Uma senadora da República dá uma entrevista que atinge um candidato a presidente dessa mesma República. O candidato afirma que as acusações da senadora não procedem. O que acontece? A senadora é processada pelo candidato? Não. Antes disso, a emissora que veiculou a entrevista é censurada.
Você pode achar que uma conduta assim é parte da democracia. Mas aí o problema é seu. Quem transige com a relativização da democracia pode acabar tendo os seus próprios direitos relativizados. E isso não costuma ser muito agradável para quem está desprevenido, crente que pode contar com a proteção das leis.
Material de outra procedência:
(* ===== verification/HubPump.v ===== *)
(** * HubPump: what [update] does on every tick for each session (hub/hub_impl.hpp)

    The three liveness regimes (the deadman of a session that owns a source, the idle reap of one that does
    not, the timeout of one that never adopted the catalog), the pacing of STATE pushes, the quiet release of
    sources, and the transports coming and going. *)

From S2P Require Import Prelude SerialArith RateLimiter Tables Safety Shedding Frame StateChannel Subscription.
From S2P Require Import Catalog Registry HubSession HubState StateM HubWorld HubCore CborMessage.
#[local] Open Scope Z_scope.

Definition source_ids : list Z := map Z.of_nat (seq 0 kMaxSources).

Definition ownsAny (session : Z) (h : Hub) : bool :=
  existsb (fun src => ownerOf src (_ownership h) =? session) source_ids.

(** [nowMs - lastRxMs >= ms], in serial arithmetic. *)
Definition silent_for (ms nowMs : Z) (s : HubSession) : bool := timeReached nowMs (u32 (hs_lastRxMs s + ms)).

Definition kIdleReapMs : Z := limits.idle_reap_multiplier * limits.ping_interval_idle_ms.
Definition deadman_release : Z := 3.

(** The eviction order of stale sessions: the lower role first, then the one that has been stale longer. *)
Definition staler (s best : HubSession) : bool :=
  (hs_role s <? hs_role best)
  || ((hs_role s =? hs_role best) && (timeDelta (hs_staleSinceMs s) (hs_staleSinceMs best) <? 0)).

Definition better_victim (exclude : option nat) (slots : list Slot) (best : option nat) (i : nat) : option nat :=
  match slots !! i with
  | None => best
  | Some s =>
      if bool_decide (Some i = exclude) then best
      else if negb (bool_decide (hs_state (sl_session s) = STALE)) then best
      else match best with
           | None => Some i
           | Some b =>
               match slots !! b with
               | Some sb => if staler (sl_session s) (sl_session sb) then Some i else best
               | None => best
               end
           end
  end.

Definition findEvictableStale (exclude : option nat) (h : Hub) : option nat :=
  foldl (better_victim exclude (_slots h)) None slot_ids.

Section Pump.
Context {E R : Type} `{Env E} `{IRandom R}.
Abbreviation M := (HubM E R) (only parsing).

(** ** Liveness *)

Definition pumpDeadman (i : nat) (nowMs : Z) : M () :=
  s ← session_at i;
  h ← get;
  if negb (bool_decide (hs_state s = LIVE)) then mret ()
  else if negb (ownsAny (hs_session_id s) h) then mret ()
  else if negb (silent_for (hs_deadmanMs s) nowMs s) then mret ()
  else markStale i nowMs deadman_release.

Definition pumpIdleReap (i : nat) (nowMs : Z) : M () :=
  s ← session_at i;
  h ← get;
  if negb (bool_decide (hs_state s = LIVE)) then mret ()
  else if ownsAny (hs_session_id s) h then mret ()
  else if negb (silent_for kIdleReapMs nowMs s) then mret ()
  else markStale i nowMs session_loss.

Definition pumpReadyTimeout (i : nat) (nowMs : Z) : M () :=
  s ← session_at i;
  if bool_decide (hs_state s = STALE) then mret ()
  else if hs_ready s then mret ()
  else if negb (timeReached nowMs (u32 (hs_grantedAtMs s + limits.catalog_ready_timeout_ms))) then mret ()
  else sendGoodbye i NackCode.READY_TIMEOUT ;; teardownSession i nowMs session_loss.

(** ** STATE pacing *)

(** The n-th push of the channel is the one that is sent: every [n]-th. *)
Definition shed (d : ShedDecision) (k : option nat) (s : Slot) : Slot * bool :=
  match d with
  | Drop => (s, false)
  | Decimate2x | Decimate4x | ConflateHard =>
      let n := match d with Decimate2x => 2 | _ => 4 end in
      match k with
      | None => (s, true)
      | Some k =>
          let s := s <| sl_pushRecords ::= alter (fun p => p <| pr_shedCounter ::= fun c => u32 (c + 1) |>) k |> in
          (s, from_option (fun p => pr_shedCounter p mod n =? 0) true (sl_pushRecords s !! k))
      end
  | _ => (s, true)
  end.

Definition on_sub_at (k : nat) (f : SubscriptionEntry -> SubscriptionEntry) (s : HubSession) : HubSession :=
  s <| hs_subs ::= alter f k |>.

(** One subscription of the walk, the [k]-th of the session. *)
Definition pace_sub (i : nat) (nowMs : Z) (k : nat) : M () :=
  s ← slot_at i;
  c ← the_catalog;
  match hs_subs (sl_session s) !! k with
  | None => mret ()
  | Some sub =>
      let ch := channel_id sub in
      match Catalog.find ch c with
      | None => mret ()
      | Some entry =>
          if negb (ce_cls entry =? ChannelClass.STATE) then mret ()
          else
            r ← retained ch;
            match r with
            | None => mret ()
            | Some (sq, payload) =>
                on_session i (on_sub_at k (fun e => e <| ceiling_hz := ce_maxRateHz entry |>)) ;;
                let '(records, pr) := findOrCreatePushRecord ch (sl_pushRecords s) in
                on_slot i (fun s => s <| sl_pushRecords := records |>) ;;
                let changePending :=
                  match pr ≫= fun p => records !! p with
                  | None => true
                  | Some p => negb (pr_valid p) || seqIsNewer sq (pr_lastSeq p)
                  end in
                let sub := sub <| ceiling_hz := ce_maxRateHz entry |> in
                if negb (dueForPush nowMs changePending sub) then mret ()
                else
                  let decision := if negb (everPushed sub) then Send
                                  else shedDecision (priority sub) (ce_cls entry) (sl_congestionLevel s) (isSegmentClass entry) in
                  s ← slot_at i;
                  on_slot i (fun s => fst (shed decision pr s)) ;;
                  if snd (shed decision pr s) then
                    through i (fun t =>
                      sent ← sendFrameTo t FrameType.STATE ch payload sq;
                      when sent
                        (on_session i (on_sub_at k (markPushed nowMs)) ;;
                         match pr with
                         | Some p => on_slot i (fun s => s <| sl_pushRecords ::=
                                       alter (fun r => r <| pr_lastSeq := sq |> <| pr_valid := true |>) p |>)
                         | None => mret ()
                         end))
                  else on_session i (on_sub_at k (markPushed nowMs))
            end
      end
  end.

Definition pumpStatePacing (i : nat) (nowMs : Z) : M () :=
  s ← session_at i;
  if negb (hs_ready s) then mret ()
  else each (pace_sub i nowMs) (seq 0 (length (hs_subs s))).

(** ** Sources *)

Definition markSourceActive (src nowMs playoutEndUs windowMs : Z) (h : Hub) : Hub :=
  h <| _sourceQuiet ::= alter (fun q =>
    let expired := timeReached nowMs (u32 (sq_lastActiveMs q + sq_windowMs q)) in
    mkSourceQuiet nowMs
      (if expired || (0 <? timeDelta playoutEndUs (sq_playoutEndUs q)) then playoutEndUs else sq_playoutEndUs q)
      windowMs) (Z.to_nat src) |>.

Definition is_playing (kind : Z) : bool :=
  (kind =? source_kinds.stream) || (kind =? source_kinds.classic) || (kind =? source_kinds.advanced)
  || (kind =? source_kinds.remote).

Definition railHeldByOtherSource (source : Z) : M bool :=
  r ← until (fun src =>
        h ← get;
        if (src =? source) || (ownerOf src (_ownership h) =? 0) then mret None
        else kind ← call (sourceKind src); mret (if is_playing kind then Some tt else None)) source_ids;
  mret (has r).

Definition quiet_reason : Z := 5.

Definition pumpQuietRelease (nowMs now_us : Z) : M () :=
  any ← tally (fun src =>
    h ← get;
    let owner := ownerOf src (_ownership h) in
    if owner =? 0 then mret false
    else
      let q := default SourceQuiet_new (_sourceQuiet h !! Z.to_nat src) in
      kind ← call (sourceKind src);
      quiet ← (if kind =? source_kinds.stream then
                 mret (timeReached now_us (sq_playoutEndUs q) && timeReached nowMs (u32 (sq_lastActiveMs q + sq_windowMs q)))
               else call (sourceQuiet src));
      if negb quiet then mret false
      else
        h ← get;
        let '(t, freed) := release src owner (_ownership h) in
        modify (fun h => h <| _ownership := t |>) ;;
        when freed (call (onSourceOwnership src 0 quiet_reason)) ;;
        mret freed) source_ids;
  when any publishControlOwnerStateIfPresent.

(** ** Congestion, and transports coming and going *)

Definition setCongestionLevel_at (i : nat) (level : Z) : M () :=
  on_slot i (fun s => let s := s <| sl_congestionLevel := level |> in
                      if level <? 2 then s <| sl_criticalStalling := false |> else s).

Definition attachedSlotFor (t : Transport) (h : Hub) : option nat :=
  first_index (fun s => bool_decide (sl_transport s = Some t)) (_slots h).

Definition setCongestionLevel (t : Transport) (level : Z) : M () :=
  i ← gets (attachedSlotFor t); match i with Some i => setCongestionLevel_at i level | None => mret () end.

Definition free_slot (h : Hub) : option nat :=
  first_index (fun s => bool_decide (sl_transport s = None) && negb (occupied (sl_session s))) (_slots h).

Definition take_slot (i : nat) (t : Transport) : M bool :=
  opened ← call (t_open t);
  if negb opened then mret false
  else on_slot i (fun s => s <| sl_transport := Some t |>) ;; mret true.

Definition attachTransport (t : Transport) : M bool :=
  h ← get;
  match free_slot h with
  | Some i => take_slot i t
  | None =>
      match findEvictableStale None h with
      | None => mret false
      | Some victim =>
          detach victim ;;
          teardownSession victim (_lastUpdateMs h) session_loss ;;
          take_slot victim t
      end
  end.

Definition detachTransport (t : Transport) : M () :=
  h ← get;
  match attachedSlotFor t h with Some i => parkAndDetach i (_lastUpdateMs h) | None => mret () end.

End Pump.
No Brasil atual, a lei é um estado de espírito. Pelo menos para parte do Judiciário, notadamente a Justiça Eleitoral. A ministra Maria Cláudia Bucchianeri, do Tribunal Superior Eleitoral, censurou o grupo Jovem Pan pela referida entrevista com a senadora Mara Gabrilli (PSDB-SP), em que ela associa Lula à morte de Celso Daniel, ex-prefeito de Santo André. A decisão do TSE determinou a remoção, em várias mídias e plataformas, de vídeos com o teor acusatório trazido pela senadora.
Mara Gabrilli disse que Lula foi chantageado pelo empresário Ronan Maria Pinto, para que não fosse apontado como mentor do caso Celso Daniel. “Lula pagou 12 milhões de reais da chantagem para Ronan Maria Pinto ficar quieto. O Ministério Público de São Paulo acabou por encobrir o caso na época”, afirmou a senadora em entrevista à Jovem Pan. Ela disse que vários empresários – incluindo seu pai – foram na época extorquidos à mão armada pelo PT.
Em sua decisão, o TSE argumenta que o tema já é conhecido. “O referido conteúdo já foi tido por este TSE como desinformativo, além de violador da imagem do candidato”, argumentou a ministra Maria Claudia. “É de conhecimento público e notório que o assassinato do ex-prefeito Celso Daniel é um caso encerrado perante o Poder Judiciário, com os responsáveis devidamente processados e julgados, estando cumprindo pena”. “Não houve envolvimento do PT e de seus membros”, encerra a magistrada.
Muito bem. Fica então combinado assim: qualquer sentença judicial, sobre qualquer assunto, torna esse assunto automaticamente proibido. Quem falar sobre ele sem repetir os termos da decisão da Justiça deve ter sua língua cortada – com todo o respeito e a empatia que caracterizam esses tempos de combate à onda de ódio. Cala a boca já morreu, mas a bem.
A Justiça brasileira condenou Lula – sempre ele, o injustiçado – por corrupção (sentença confirmada em tribunal superior). Por que não censuraram na época as emissoras que veicularam declarações de petistas acusando a Justiça de parcialidade? Lula não estava “devidamente processado, julgado e cumprindo pena”? Deve ter sido distração.